Yani, ilahi dünya görüşüne göre herşeyin yaratıcısı Allah’tır[11] ve Allah her şeyi güzel (iyi) yaratmıştır.[12] Allah’a ait olan şey hüsn, güzellik ve hayıra dayalı yaratmadır. Acılar ve sorunlar ya doğal şerlerdendir veya ahlaki şerledir. Yokluk oldukları için Allah’ın yarattığı mahluk değildirler. Yukarıdaki ayetler insanın iradesinden kaynaklanan ahlaki şerlere işaret etmektedir. Ayetler, ilahi hayırlardan mahrum olma nedeninin bireyin ya da toplumun amelleri olduğunu söylüyorlar. Ancak bu, sorunların Allah’ın yaratmadığı kemallerin olmamasıyla çelişeceği manasında değildir.

Alimlerden birinin dediği gibi dünya güneşin etrafında döndüğünden hep güneşe dönük olan tarafı aydınlıktır. Diğer tarafı karanlıksa bunun nedeni güneşe doğru olmadığı içindir. Yoksa güneş daima ışık saçmaktadır. Dolayısıyla dünyaya: Ey Dünya! Aydınlık tarafın güneşten, karanlık tarafın da kendindendir’ diyebiliriz.[13] Öyleyse insan ve iradesi Allah’ın sultasının altında olması açısından kötülükleri, hatta insanın yaptığı kötülüklerin Allah’tan olduğunu söyleyebiliriz. Ama diğer yandan Allah’tan hep hayır sadır olduğundan kötülüklerin O’ndan geldiğini söylemek gerçekte var olan bir yokluğun ortaya çıktığı kaynak olma yönündendir. Kötülüklerin insandan geldiğini söylemekte aynı şeydir. Ama insan, hayırlardan ve güneşin ışığından faydalanabileceği halde kendi iradesiyle kendisini onlardan mahrum edip güneşe sırtını döndüğü için cezayı haketmiştir. Kısacası hayır ve şer karşılaştırması yokluk ve meleke karşılaştırması türündendir. Ve yokluğun böyle yerlerde varlıktan bir payı vardır. Bu yüzden de ona dayandırılabilir. Nitekim ölüm, yokluk olmasına rağmen yaratılması Allah’a dayandırılmıştır: ‘Öyle bir mâbuttur ki hanginiz daha güzel işte bulunacak, sizi sınamak için ölümü ve dirimi yaratmıştır.’[14]

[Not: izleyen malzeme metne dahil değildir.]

Section Plain.
Variables key value : list N.
Hypothesis key_literal : is_Some (RegExp_line key).
Hypothesis key_single_line : single_line key.
Hypothesis value_single_line : single_line value.
Hypothesis value_no_dollar : 36%N ∉ value.

Lemma line_no_dollar : 36%N ∉ key ++ js "=" ++ value.
Proof.
  destruct key_literal as [regex [_ Hk]%RegExp_line_Some].
  rewrite !elem_of_app. intros [?|[Heq|?]]; [done| |done].
  by apply list_elem_of_singleton in Heq.
Qed.

Lemma prefix_single_line : single_line (key ++ js "=") ∧ key ++ js "=" ≠ [].
Proof.
  split; [|by destruct key].
  apply Forall_app. split; [done|]. by repeat constructor.
Qed.

(** On a key without pattern syntax and without line terminator, and a
    value without dollar sign and without line terminator: the first line
    that starts with [key=] is replaced by [key=value] where it stands; when
    there is none, a line feed and [key=value] are appended. *)
Lemma updateKey_content_plain content :
  updateKey_content content key value =
    Some match exec (key ++ js "=") content with
         | Some (before, matched, after) =>
             before ++ (key ++ js "=" ++ value) ++ after
         | None => content ++ LF ++ key ++ js "=" ++ value
         end.
Proof.
  unfold updateKey_content. destruct key_literal as [regex Hregex].
  rewrite Hregex. apply RegExp_line_Some in Hregex as [-> _].
  unfold test, replace.
  destruct (exec (key ++ js "=") content) as [[[before matched] after]|].
  - rewrite bool_decide_eq_true_2 by eauto.
    by rewrite GetSubstitution_plain by apply line_no_dollar.
  - by rewrite bool_decide_eq_false_2 by (by intros [??]).
Qed.

(** On such a key and value a second [updateKey] leaves the content as the
    first one made it. *)
Lemma updateKey_content_idempotent content content' :
  updateKey_content content key value = Some content' →
  updateKey_content content' key value = Some content'.
Proof.
  destruct prefix_single_line as [Hp Hne].
  rewrite !updateKey_content_plain. intros Heq%(inj Some). subst content'.
  destruct (exec (key ++ js "=") content)
    as [[[before matched] after]|] eqn:Hexec.
  - rewrite (assoc app key).
    rewrite (exec_replaced _ _ _ _ _ value Hp Hne value_single_line Hexec).
    by rewrite (assoc app key).
  - rewrite (assoc app key) at 1.
    rewrite (exec_appended _ _ value Hp Hne value_single_line Hexec).
    by rewrite app_nil_r, <- (assoc app content).
Qed.
(** [on_broker_message_received] (lines 484-542); [now] is what
    [time.time()] reads during the call.  The payload is decoded first
    (line 487), outside any [try]. *)
Definition on_broker_message_received (now : Z) (client_id : string)
    (message : Message) : M unit :=
  data_decoded ← decode_utf8 (data message);
  (if bumper_proxy_mode cfg then
     w ← get;
     if bool_decide (is_Some (proxyclients w !! client_id))
     then forward_to_upstream client_id message
     else mret tt
   else mret tt);;
  classify now message data_decoded;;
  prune (utcoffset cfg) now.

Definition on_broker_client_connected (client_id : string) : M unit :=
  _set_client_connected client_id true.

(** [on_broker_client_disconnected] (lines 544-548). *)
Definition on_broker_client_disconnected (client_id : string) : M unit :=
  (if bumper_proxy_mode cfg then
     w ← get;
     if bool_decide (is_Some (proxyclients w !! client_id))
     then upstream_disconnect client_id
     else mret tt
   else mret tt);;
  _set_client_connected client_id false.

End Plugin.

(** ** Vocabulary of the statements *)

(** Segment [i] of a topic. *)
Definition segment (i : nat) (t : string) : option string :=
  PyStr.split PyStr.slash t !! i.

(** [client_id] reads [<id>@<realm>/<resource>], the three parts free of
    ['@'] and of ['/'] where the grammar needs it. *)
Definition parses_as (client_id id realm resource : string) : Prop :=
  client_id = id +:+ "@" +:+ realm +:+ "/" +:+ resource /\
  PyStr.has_char PyStr.at_sign id = false /\
  PyStr.has_char PyStr.at_sign realm = false /\
  PyStr.has_char PyStr.at_sign resource = false /\
  PyStr.has_char PyStr.slash realm = false /\
  PyStr.has_char PyStr.slash resource = false.

(** A buffered record answers [requestid]: its destination segment is
    the helper bot and its request-id segment is [requestid]. *)
Definition matches (requestid : string) (m : Msg) : bool :=
  bool_decide (segment 6 (msg_topic m) = Some "helperbot") &&
  bool_decide (segment 10 (msg_topic m) = Some requestid).

(** The scan steps over a record: it has the segments the test reads and
    does not answer [requestid]. *)
Definition passes (requestid : string) (m : Msg) : bool :=
  match segment 6 (msg_topic m) with
  | None => false
  | Some seg6 =>
      if String.eqb seg6 "helperbot" then
        match segment 10 (msg_topic m) with
        | None => false
        | Some seg10 => negb (String.eqb seg10 requestid)
        end
      else true
  end.

(** The shared state after the other tasks of a schedule have run. *)
Fixpoint run_others (sched : list Tick) (w : World) : World :=
  match sched with
  | [] => w
  | tk :: sched' => run_others sched' (tick_others tk w)
  end.

(** Polls inside the window that find nothing to return and nothing to
    stumble on. *)
Fixpoint quiet_polls (requestid : string) (t_end : Z) (sched : list Tick)
    (w : World) : Prop :=
  match sched with
  | [] => True
  | tk :: sched' =>
      tick_clock tk < t_end /\ tick_cancelled tk = false /\
      Forall (fun m => passes requestid m = true)
             (command_responses (tick_others tk w)) /\
      quiet_polls requestid t_end sched' (tick_others tk w)
  end.


(** The clock passes the deadline while the schedule lasts. *)
Definition reaches (t_end : Z) (sched : list Tick) : Prop :=
  Exists (fun tk => t_end <= tick_clock tk) sched.

(** What a run of the message hook leaves alone: everything but the
    buffer and the trace, which only grows. *)
Definition buffer_step (w w' : World) : Prop :=
  bots w' = bots w /\ clients w' = clients w /\
  helper_client w' = helper_client w /\
  proxyclients w' = proxyclients w /\
  eco_helper_names w' = eco_helper_names w /\
  (forall e, e ∈ trace w -> e ∈ trace w').

Section Vocabulary.

Context {Json : Type} (cfg : Config Json).

(** The reply payload as [wait_for_resp] decodes it. *)
Definition decode (m : Msg) : option (RespPayload Json) :=
  match segment 11 (msg_topic m) with
  | None => None
  | Some ptype =>
      if String.eqb ptype "j"
      then PJson <$> json_loads cfg (msg_payload m)
      else Some (PStr (msg_payload m))
  end.

(** The file-based check of the spec's step 4: a username was supplied,
    the credential store knows it, and the password verifies against the
    stored hash. *)
Definition file_check (session : Session) : bool :=
  truthy_opt (username session) &&
  match users cfg !! default "" (username session) with
  | Some hash =>
      PyStr.truthy hash &&
      bool_decide (pwd_verify cfg (password session) hash = Some true)
  | None => false
  end.

Definition anonymous_check : bool := default true (allow_anonymous cfg).

(** A client the relay does not handle: proxy mode is off, or the client
    has no entry in [proxyclients]. *)
Definition not_relayed (client_id : string) (w : World) : Prop :=
  bumper_proxy_mode cfg = false \/ proxyclients w !! client_id = None.

End Vocabulary.

(** ** A sample deployment, for the concrete runs *)

(** JSON documents are kept as text; the sample parser accepts what
    starts with an opening brace. *)
Definition sample_json_loads (s : string) : option string :=
  if String.prefix "{" s then Some s else None.

(** Credential enforcement on, no anonymous access, one user in the
    password file. *)
Definition sample_config (proxy : bool) (server : string) : Config string :=
  mkConfig string proxy true server {[ "alice" := "hash-of-secret" ]}
    (Some false)
    (fun _ _ => false)
    (fun pw hash =>
       Some (bool_decide (pw = Some "secret" /\ hash = "hash-of-secret")))
    (fun _ => true)
    sample_json_loads (fun j => j) (fun j => j) PyTime.utc.

Definition sample_bot_id : string := "did1@ls1ok3/wC3g".

Definition sample_reply_topic : string :=
  "iot/p2p/GetInfo/did1/ls1ok3/wC3g/helperbot/bumper/helperbot/p/REQ1/j".

Definition buffer_world (buf : list Msg) : World :=
  mkWorld ∅ ∅ None buf ∅ ∅ [].

Definition connected_helper : option MQTTClient :=
  Some (mkMQTTClient (Some (mkHandler (Some tt)))).
(** ** [_parse_text_datalog] *)

(** The synonym table of the text parser: its entries, and the dictionary. *)
Definition column_pairs : list (pystr * pystr) :=
    (List.map (fun p => (u (fst p), u (snd p)))
      [ ("rpm", "rpm"); ("engine rpm", "rpm"); ("eng rpm", "rpm");
        ("map", "map_kpa"); ("map kpa", "map_kpa");
        ("manifold pressure", "map_kpa");
        ("tps", "tps_pct"); ("tps %", "tps_pct"); ("throttle", "tps_pct");
        ("clt", "coolant_temp_f"); ("coolant", "coolant_temp_f");
        ("ect", "coolant_temp_f");
        ("iat", "iat_f"); ("intake temp", "iat_f");
        ("afr", "afr"); ("air fuel", "afr"); ("wbo2", "afr"); ("a/f", "afr");
        ("target afr", "target_afr"); ("tgt afr", "target_afr");
        ("fuel flow", "fuel_flow_lbhr"); ("fuel", "fuel_flow_lbhr");
        ("pw", "inj_pw_ms"); ("pulse width", "inj_pw_ms");
        ("injpw", "inj_pw_ms");
        ("timing", "ign_timing_deg"); ("spark", "ign_timing_deg");
        ("ign timing", "ign_timing_deg");
        ("battery", "battery_v"); ("batt", "battery_v"); ("bat v", "battery_v");
        ("cl comp", "cl_comp_pct"); ("clc", "cl_comp_pct");
        ("learn", "learn_pct");
        ("ae", "ae_active"); ("accel enrich", "ae_active");
        ("iac", "iac_counts");
        ("speed", "vss_mph"); ("vss", "vss_mph"); ("mph", "vss_mph");
        ("fp", "fuel_pressure_psi"); ("fuel pres", "fuel_pressure_psi");
        ("time", "timestamp_ms") ]%string).

Definition column_map : gmap pystr pystr := list_to_map column_pairs.

Section TextParser.

(** [float(s)] on a string; [None] stands for [ValueError]. *)
Variable py_float : pystr -> option float.

(** The body of [for col in columns]. *)
Definition map_column (col : pystr) : pystr :=
  let col_lower := strip (lower col) in
  match column_map !! col_lower with
  | Some mapped => mapped
  | None => replace SPACE UNDERSCORE col_lower
  end.

(** [float(val.strip().strip(q))], 0.0 on [ValueError]. *)
Definition parse_field (val : pystr) : float :=
  match py_float (strip_quotes (strip val)) with
  | Some x => x
  | None => zero
  end.

(** [for col_name, val in zip(mapped_columns, values)] *)
Definition build_record (mapped_columns values : list pystr) : DatalogRecord.t :=
  DatalogRecord.Build
    (fold_left (fun record_data cv => <[ fst cv := parse_field (snd cv) ]> record_data)
               (combine mapped_columns values) ∅).

(** The body of [for line in lines[1:]]. *)
Definition text_row (delimiter : N) (mapped_columns : list pystr)
    (datalog : SniperDatalog.t) (line : pystr) : SniperDatalog.t :=
  let values := split delimiter line in
  if negb (length values =? length mapped_columns) then datalog
  else SniperDatalog.append_record datalog (build_record mapped_columns values).

Definition _parse_text_datalog (text filepath : pystr) : SniperDatalog.t :=
  let datalog := SniperDatalog.set_filename SniperDatalog.init (basename filepath) in
  let lines := split NEWLINE (strip text) in
  if length lines <? 2 then datalog
  else
    match lines with
    | [] => datalog
    | header :: rest =>
        let delimiter := if contains COMMA header then COMMA else TAB in
        let columns :=
          List.map (fun c => strip_quotes (strip c)) (split delimiter header) in
        let mapped_columns := List.map map_column columns in
        let datalog := SniperDatalog.set_channels datalog mapped_columns in
        fold_left (text_row delimiter mapped_columns) rest datalog
    end.

End TextParser.

(** ** Decoding with a count of the attempts *)

(** A computation that calls [struct.unpack_from]: its value and the number
    of calls it made. *)
Record Dec (A : Type) : Type := MkDec { dec_val : A; dec_calls : nat }.

Arguments MkDec {A} _ _.
Arguments dec_val {A} _.
Arguments dec_calls {A} _.

#[global] Instance Dec_ret : MRet Dec := fun A a => MkDec a 0.

#[global] Instance Dec_bind : MBind Dec := fun A B f m =>
  let r := f (dec_val m) in MkDec (dec_val r) (dec_calls m + dec_calls r).

(** One call of [struct.unpack_from('<f', data, offset)]. *)
Definition unpack (data : bytes) (offset : nat) : Dec (option float) :=
  MkDec (unpack_from_f data offset) 1.

(** ** [_parse_binary_datalog] *)

(** The [while offset < min(len(data), 256)] scan for header candidates
    (its result is not used afterwards). *)
Fixpoint header_scan (data : bytes) (offsets : list nat)
    (header_candidates : list (nat * float)) : Dec (list (nat * float)) :=
  match offsets with
  | [] => mret header_candidates
  | offset :: rest =>
      r ← unpack data offset;
      header_scan data rest
        (match r with
         | Some val =>
             if ltb zero val && ltb val (of_Z 10000)
             then header_candidates ++ [(offset, val)]
             else header_candidates
         | None => header_candidates
         end)
  end.

(** [for ch in range(num_channels)]: the floats of one row, [None] when an
    [unpack_from] failed ([rows_valid = False; break]). *)
Fixpoint read_row (data : bytes) (row_offset : nat) (chs : list nat)
    (row_vals : list float) : Dec (option (list float)) :=
  match chs with
  | [] => mret (Some row_vals)
  | ch :: rest =>
      r ← unpack data (row_offset + ch * 4);
      match r with
      | Some val => read_row data row_offset rest (row_vals ++ [val])
      | None => mret None
      end
  end.

Definition has_rpm_like (row_vals : list float) : bool :=
  existsb (fun v => leb zero v && leb v (of_Z 8000)) (take 4 row_vals).

Definition has_map_like (row_vals : list float) : bool :=
  existsb (fun v => leb (of_Z 10) v && leb v (of_Z 250)) (take 8 row_vals).

(** [for row_idx in range(10)]: the pair [(rows_valid, test_rows)]. *)
Fixpoint test_rows_loop (data : bytes) (start_offset row_size num_channels : nat)
    (row_idxs : list nat) (test_rows : list (list float))
    : Dec (bool * list (list float)) :=
  match row_idxs with
  | [] => mret (true, test_rows)
  | row_idx :: rest =>
      let row_offset := start_offset + row_idx * row_size in
      r ← read_row data row_offset (seq 0 num_channels) [];
      match r with
      | None => mret (false, test_rows)
      | Some row_vals =>
          if has_rpm_like row_vals && has_map_like row_vals
          then test_rows_loop data start_offset row_size num_channels rest
                 (test_rows ++ [row_vals])
          else mret (false, test_rows)
      end
  end.

(** [for ch_idx, ch_name in enumerate(channel_names)] *)
Fixpoint decode_record (data : bytes) (row_offset : nat)
    (named : list (nat * pystr)) (record_data : gmap pystr float)
    : Dec (gmap pystr float) :=
  match named with
  | [] => mret record_data
  | (ch_idx, ch_name) :: rest =>
      r ← unpack data (row_offset + ch_idx * 4);
      decode_record data row_offset rest
        (<[ ch_name := match r with Some val => val | None => zero end ]>
           record_data)
  end.

(** [for row_idx in range(total_rows)] *)
Fixpoint decode_rows (data : bytes) (start_offset row_size : nat)
    (channel_names : list pystr) (row_idxs : list nat)
    (datalog : SniperDatalog.t) : Dec SniperDatalog.t :=
  match row_idxs with
  | [] => mret datalog
  | row_idx :: rest =>
      let row_offset := start_offset + row_idx * row_size in
      if length data <? row_offset + row_size then mret datalog
      else
        record_data ← decode_record data row_offset
                        (combine (seq 0 (length channel_names)) channel_names) ∅;
        decode_rows data start_offset row_size channel_names rest
          (SniperDatalog.append_record datalog (DatalogRecord.Build record_data))
  end.
(** X6: [run] has three outcomes. It returns a summary, leaving a
    well-formed graph with the same name and the same node definitions; or
    it raises one of the two exceptions of the scheduler, having called no
    node and left the graph as it was; or the logic of a node has raised
    an exception that is not an [Exception], and [run] ends with that
    exception, right after that call, leaving that node RUNNING and the
    nodes after it in the schedule as they were. An [Exception] raised by
    the logic of a node never leaves [run]. *)
Theorem X6_run_outcomes (elapsed_ms : string → Z) (round2 : Z → Z) (g : DAG)
    (initial_context : option (gmap string Any)) :
  dag_wf g →
  (∃ g' calls summary,
     run elapsed_ms round2 g initial_context = (g', calls, Return summary)
     ∧ dag_wf g' ∧ dag_name g' = dag_name g
     ∧ definitions (tasks g') = definitions (tasks g))
  ∨ (∃ msg,
       run elapsed_ms round2 g initial_context
       = (g, [], Raise (ValueError msg)))
  ∨ (∃ g' calls n context t context' exc,
       run elapsed_ms round2 g initial_context
       = (g', calls ++ [(n, context)], Raise (SystemExiting exc))
       ∧ dict_get n (tasks g) = Some t
       ∧ execute_fn t context = Escapes context' exc
       ∧ status <$> dict_get n (tasks g') = Some RUNNING
       ∧ dag_name g' = dag_name g
       ∧ definitions (tasks g') = definitions (tasks g)
       ∧ ∃ pre post,
           _topological_sort g = Return (pre ++ n :: post)
           ∧ ∀ k, k ∈ post → dict_get k (tasks g') = dict_get k (tasks g)).
Proof.
  intros Hwf. destruct (_topological_sort g) as [order|e|] eqn:Hsort.
  - destruct (run_cases elapsed_ms round2 g initial_context order Hwf Hsort)
      as [(st' & _ & Hinv & Hrun)
         |(pre & n & post & st1 & t & c' & exc & Horder & Hinv & Ht & Hrest)].
    + left. eexists _, _, _. split; [exact Hrun|].
      pose proof (run_returns elapsed_ms round2 g initial_context order _ _ _
                    Hwf Hsort Hrun) as F.
      split_and!; apply F.
    + right. right. cbn zeta in Hrest. destruct Hrest as [Hend Hrun].
      eexists _, _, n, _, t, c', exc. split; [exact Hrun|].
      split_and!; [done..| |done| |].
      * cbn [tasks]. rewrite dict_get_published.
        cbn [ran_state st_tasks]. rewrite dict_get_set_eq.
        cbn [fmap option_fmap option_map status set_result]. f_equal.
        by destruct (invoke_Escapes elapsed_ms n t _ c' exc Hend) as (-> & _).
      * pose proof (run_definitions elapsed_ms round2 g initial_context)
          as [_ Hdef]. by rewrite Hrun in Hdef.
      * exists pre, post. split; [by rewrite Horder|]. intros k Hk.
        destruct (topological_sort_Return g order Hwf Hsort) as (_ & Hnd & _).
        rewrite Horder in Hnd. apply NoDup_app in Hnd as (_ & Hdisj & Hnd).
        apply NoDup_cons in Hnd as [Hn _].
        assert (k ≠ n) as Hne by (by intros ->).
        assert (k ∉ pre) as Hpre.
        { intros Hin. apply (Hdisj _ Hin). by right. }
        destruct (ri_unvisited _ _ _ _ _ _ Hinv k Hpre) as [Hget Hsh].
        cbn [tasks]. rewrite dict_get_published.
        cbn [ran_state st_tasks st_shared st_context].
        rewrite dict_get_set_ne, Hget by done.
        destruct (dict_get k (tasks g)) as [tk|]; [|done].
        cbn [fmap option_fmap option_map]. unfold held.
        rewrite decide_False by (by rewrite elem_shared_after_ne).
        by rewrite set_result_result.
  - right. left. assert (∃ msg, e = ValueError msg) as [msg ->].
    { destruct (decide (resolves g)) as [Hres|Hres].
      - destruct (topological_sort_resolves g Hwf Hres) as (? & o & _ & Heq).
        rewrite Hsort in Heq. case_decide; simplify_eq. by eexists.
      - destruct (topological_sort_unknown g Hwf Hres)
          as (? & ? & ? & _ & _ & _ & Heq).
        rewrite Hsort in Heq. simplify_eq. by eexists. }
    exists msg. unfold run. by rewrite Hsort.
  - by destruct (topological_sort_terminates g Hwf).
Qed.
(** * clangd_lint: a shallow embedding of [scripts/clangd_lint.py]

    The script drives a [clangd] subprocess over a length-framed JSON-RPC
    channel, collects the diagnostics the server publishes for one file, and
    reports them.  This development embeds

    - the Python values the script manipulates ([str], [bytes], JSON data),
    - the library functions it calls ([json.dumps], [json.loads], [str.strip],
      [int], UTF-8 coding),
    - the five functions of the script ([send_request], [send_notification],
      [read_response], [lint_file], [main]) as state-passing functions over
      an explicit model of the operating system,

    and proves properties of them.  The maintenance scripts
    [add_newlines.py], [fix_lint_issues.py] and [increment_version.py]
    follow, over a model of the files they read and write. *)

From Stdlib Require Import List NArith ZArith Bool Lia String Ascii.
From Stdlib.Strings Require Import Byte.
From Stdlib Require Import DecimalN DecimalPos DecimalFacts.
Import ListNotations.

Set Implicit Arguments.
Set Warnings "-register-all".

Local Open Scope N_scope.

(* ================================================================= *)
(** ** Python text and byte strings *)

(** A Python [str] is a sequence of Unicode code points; a [bytes] object is
    a sequence of octets.  Keeping the two apart is what lets us tell a
    character count ([len(msg)]) from a byte count. *)

Definition str := list N.
Definition bytes := list byte.

(** ASCII literals of the source, as [str]. *)
Definition lit (s : string) : str := map N_of_ascii (list_ascii_of_string s).

Fixpoint str_eqb (a b : str) : bool :=
  match a, b with
  | [], [] => true
  | x :: a', y :: b' => N.eqb x y && str_eqb a' b'
  | _, _ => false
  end.

(** [s.startswith(p)], returning the remainder on success. *)
Fixpoint strip_prefix (p s : str) : option str :=
  match p, s with
  | [], _ => Some s
  | x :: p', y :: s' => if N.eqb x y then strip_prefix p' s' else None
  | _ :: _, [] => None
  end.

(** [Py_UNICODE_ISSPACE]: the code points [str.strip()] removes and [int()]
    tolerates around a number. *)
Definition py_isspace (c : N) : bool :=
  ((9 <=? c) && (c <=? 13)) || ((28 <=? c) && (c <=? 32))
  || (c =? 133) || (c =? 160) || (c =? 5760)
  || ((8192 <=? c) && (c <=? 8202))
  || (c =? 8232) || (c =? 8233) || (c =? 8239) || (c =? 8287) || (c =? 12288).

Section Strip.
Variable space : N -> bool.

Fixpoint lstrip (s : str) : str :=
  match s with
  | c :: t => if space c then lstrip t else s
  | [] => []
  end.

Definition strip (s : str) : str := rev (lstrip (rev (lstrip s))).
End Strip.

(** [s.strip()] *)
Definition py_strip (s : str) : str := strip py_isspace s.

(** [sep in s] and [s.split(sep, 1)] for the separator [": "]: the text
    before and after the first occurrence. *)
Fixpoint split_colon_space (s : str) : option (str * str) :=
  match s with
  | [] => None
  | c :: t =>
      match (if N.eqb c 58 then strip_prefix [32] t else None) with
      | Some rest => Some ([], rest)
      | None =>
          match split_colon_space t with
          | Some (k, v) => Some (c :: k, v)
          | None => None
          end
      end
  end.
(** X20. Two pose resets on two threads exclude each other: under every
    schedule that lets both run to their end, the mutex ends free and the
    object is what one whole reset followed by the other whole reset
    leaves; no schedule mixes their writes. *)
Theorem resets_are_serialized
        (msg1 msg2 : PoseWithCovarianceStamped) (n : NavSim)
        (sched : list nat) (c : Machine)
        (Hrun : run_schedule sched
                  (mkMachine n None
                     [callbackInitialpose_thread msg1;
                      callbackInitialpose_thread msg2] []) = Some c)
        (Hdone : threads c = [[]; []]) :
  m_ c = None /\
  (obj c = callbackInitialpose msg2 (callbackInitialpose msg1 n) \/
   obj c = callbackInitialpose msg1 (callbackInitialpose msg2 n)).
Proof.
  repeat (next_step Hrun).
  all: try (injection Hrun as <-; cbn [threads] in Hdone; discriminate Hdone).
  all: injection Hrun as <-; cbn [m_ obj]; split; [reflexivity |].
  - left. reflexivity.
  - right. reflexivity.
Qed.

Lemma resets_are_serialized_witness :
  let c := mkMachine (callbackInitialpose race_msg
                        (callbackInitialpose race_msg2 race_obj))
                     None [[]; []] [] in
  run_schedule [1; 1; 1; 1; 1; 0; 0; 0; 0; 0]%nat
    (mkMachine race_obj None
       [callbackInitialpose_thread race_msg;
        callbackInitialpose_thread race_msg2] []) = Some c /\
  m_ c = None /\
  (obj c = callbackInitialpose race_msg2 (callbackInitialpose race_msg race_obj) \/
   obj c = callbackInitialpose race_msg (callbackInitialpose race_msg2 race_obj)).
Proof.
  intro c.
  assert (Hrun : run_schedule [1; 1; 1; 1; 1; 0; 0; 0; 0; 0]%nat
                   (mkMachine race_obj None
                      [callbackInitialpose_thread race_msg;
                       callbackInitialpose_thread race_msg2] []) = Some c)
    by reflexivity.
  split; [exact Hrun |].
  exact (resets_are_serialized race_msg race_msg2 race_obj _ c Hrun eq_refl).
Defined.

b) Şer konusunda dinin içinden ve dışından farklı tahliller yapılmıştır. Dinin dışı ve felsefe açısından aşağıdaki tahlillere değinebiliriz:

1. Şerlerin yokluk olması,[15] 2. Şerlerin göreceli olması,[16] 3. Hayır ve şerlerin birbirlerinden ayrılamaması,[17] 4. Hayırların şerlerden çok olması,[18] 5. Şerlerin hayırlara mukaddime olması,[19] 6. Şerler, detay ve dünyevi bakıştır,[20] 7. Şerler arazdırlar.[21] Bunlar sadece felsefi tahlillerdir. Şerlerin yokluk olarak algılanmadığı diğer tahlillere göre bu konu üzerinde konuşulabilir.

Son olarak diyoruz ki, Şems suresinin 8. ayeti şerlerin Allah’tan geldiğini kastetmiyor, ayet yalnızca Allah’ın insanlara öğrettiği ‘yapılması ve yapılmaması gereken şeyler’i söylüyor. İnsan, Allah’ın kendisine lütfetttiği akıl ve vicdanla ‘fücur’ ve ‘takva’yı tesbit ve derkedebilir. Evet, bazı ayetlerin zahirinden şerrin Allah’tan veya insandan kaynaklandığı anlaşılsa da belirtmek gerekir ki, bu dayanak yalnızca yokluğun çıkış kaynağına göredir. Bu yüzden şer ‘sırf’ yokluk değil melekenin olmamasıdır; onun da varlıktan bir payı vardır.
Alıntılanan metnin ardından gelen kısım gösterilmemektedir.